Furthermore, coach Lindy Ruff said Thomas would be rewarded if he plays well. That means more games, setting up perhaps some uncomfortable dynamics in the locker room.

It could work out fine but also has the potential for some unforeseen consequences.

• Reto Berra to Colorado

Having three goalies is never a healthy situation. There’s never enough practice time — forget about playing time — and it makes for odd dynamics in the locker room. Colorado, which is coached by Roy, the former goalie, is one of two teams along with Carolina that is committed to carrying three goalies for the remainder of the season.
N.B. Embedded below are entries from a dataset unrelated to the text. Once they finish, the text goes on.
(** * go-otel-e2e: the telemetry-correlated request pipeline

    A shallow embedding of packages [handlers], [logging] and [routes] of
    the repository, with the OpenTelemetry, [otelhttp], [net/http],
    [math/rand], [time], [log] and [encoding/json] calls they make modelled
    at their interface as operations on an explicit world.  The handlers are written in a
    small state monad so that the Rocq text follows the Go text line by
    line.

    Conventions of the model:
    - randomness is a stream of entropy words in the world; [rand.IntN(n)]
      consumes one word and reduces it modulo [n];
    - the SDK's spans live in a store indexed by handle; a context carries
      the handle of its span, or the no-op span;
    - requests are served one after the other; the mutex of the JSON
      logger and the atomicity of the counter are therefore not modelled;
    - the world keeps, beside the state, the history of the calls made by
      the handlers and by the middleware around them, so that statements
      can speak about their order. *)

From Stdlib Require Import ZArith NArith List String Ascii Bool Lia.
From stdpp Require Import base option list gmap strings fin_maps pretty.

Open Scope string_scope.
Open Scope list_scope.
Open Scope Z_scope.

(* ===================================================================== *)
(** ** go.opentelemetry.io/otel/attribute *)
(* ===================================================================== *)

Module attribute.

(** [attribute.Value]: the four scalar kinds the repository switches on,
    and [OTHER] for the slice kinds and INVALID (their [AsString] is the
    empty string).  A float is kept as its IEEE-754 binary64 bit pattern. *)
Inductive Value :=
| STRING (s : string)
| INT64 (i : Z)
| BOOL (b : bool)
| FLOAT64 (bits : N)
| OTHER.

Record KeyValue := mkKV { Key : string; Val : Value }.

Definition String (k v : string) : KeyValue := mkKV k (STRING v).
Definition Int (k : string) (v : Z) : KeyValue := mkKV k (INT64 v).

Definition AsString (v : Value) : string :=
  match v with STRING s => s | _ => "" end.

End attribute.

Abbreviation KeyValue := attribute.KeyValue.

(* ===================================================================== *)
(** ** go.opentelemetry.io/otel/codes and trace *)
(* ===================================================================== *)

Module codes.
Inductive Code := Unset | Error | Ok.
Clearly, the Avalanche are going to make the playoffs. They have an 18-point margin at this point over ninth-place Phoenix in the Western Conference. So why, then, the need for a third goalie?

With 31 wins (second in the league) and a .925 save percentage (tied for seventh), Semyon Varlamov is having a Vezina-caliber season. Plus, back-up Jean-Sebastien Giguere is having a quality season himself. He has a .912 save percentage — which is better than some starters’ — and a 2.62 GAA so it’s not like the Avs have a huge drop-off when they need to rest Varlamov.

It seems here that Roy was spooked by a back injury that the 36-year-old Giguere suffered earlier this season. Roy referenced an incident in late January that gave Colorado impetus for the deal.

"It was a very simple drill and (Giguere) hurt his back," Roy told the ‘Denver Post.’ "We started questioning ourselves."

It would stand to reason that perhaps all is not well between Roy and Giguere, who backstopped Anaheim to the 2007 Cup. After a 4-3 loss in January, Roy ripped into his back-up.

"I think Jiggy should have played better tonight," he said at the time. "We’re not going to look at our team. We might not have had the jump we should have but Jiggy needs to be better. He hasn’t played well in the last four or five games. He should stand up and say, ‘I’m not playing up to what I should.’ And he did not. He needs to be better, and we need him playing better. Period."

It could be that finishing ahead of Chicago to earn home ice in the playoffs is a huge goal of Roy’s and his take-no-prisoners mentality.

This one might not upset the apple cart since Giguere is a back-up but still comes across as odd and, perhaps, even unnecessary.

• Devils keeping Martin Brodeur

Martin Brodeur is far too classy to ask for a trade. If he did, he did a good enough job of keeping it private so that the flames of controversy were not fanned any more than they already were by his hinting around that he would not mind being moved.

Nick Kypreos of Canadian cable broadcaster Sportsnet reported that Brodeur asked Devils general manager Lou Lamoriello to trade him but if it were true, Lamoriello, who is known to do things his way or the highway, did not comply.

Brodeur said he simply wants to play more but with Cory Schneider outplaying him by far (1.92 GAA to 2.49, .923 save percentage to .899) and the Devils locked in a fight for their playoff lives, coach Pete DeBoer keeps coming back to Schneider.

On Wednesday night, as Brodeur defeated Detroit 4-3, the game took on the hockey equivalent in terms of ceremonial meaning of the Last Supper. Yet Brodeur remained a Devil.

This will not make a franchise legend happy and virtually ensures he will play for another team next season, which might have been the outcome all along. Maybe in this case, Lamoriello used Brodeur’s character strength against him: He knows Brodeur is too classy to make himself into a locker room problem.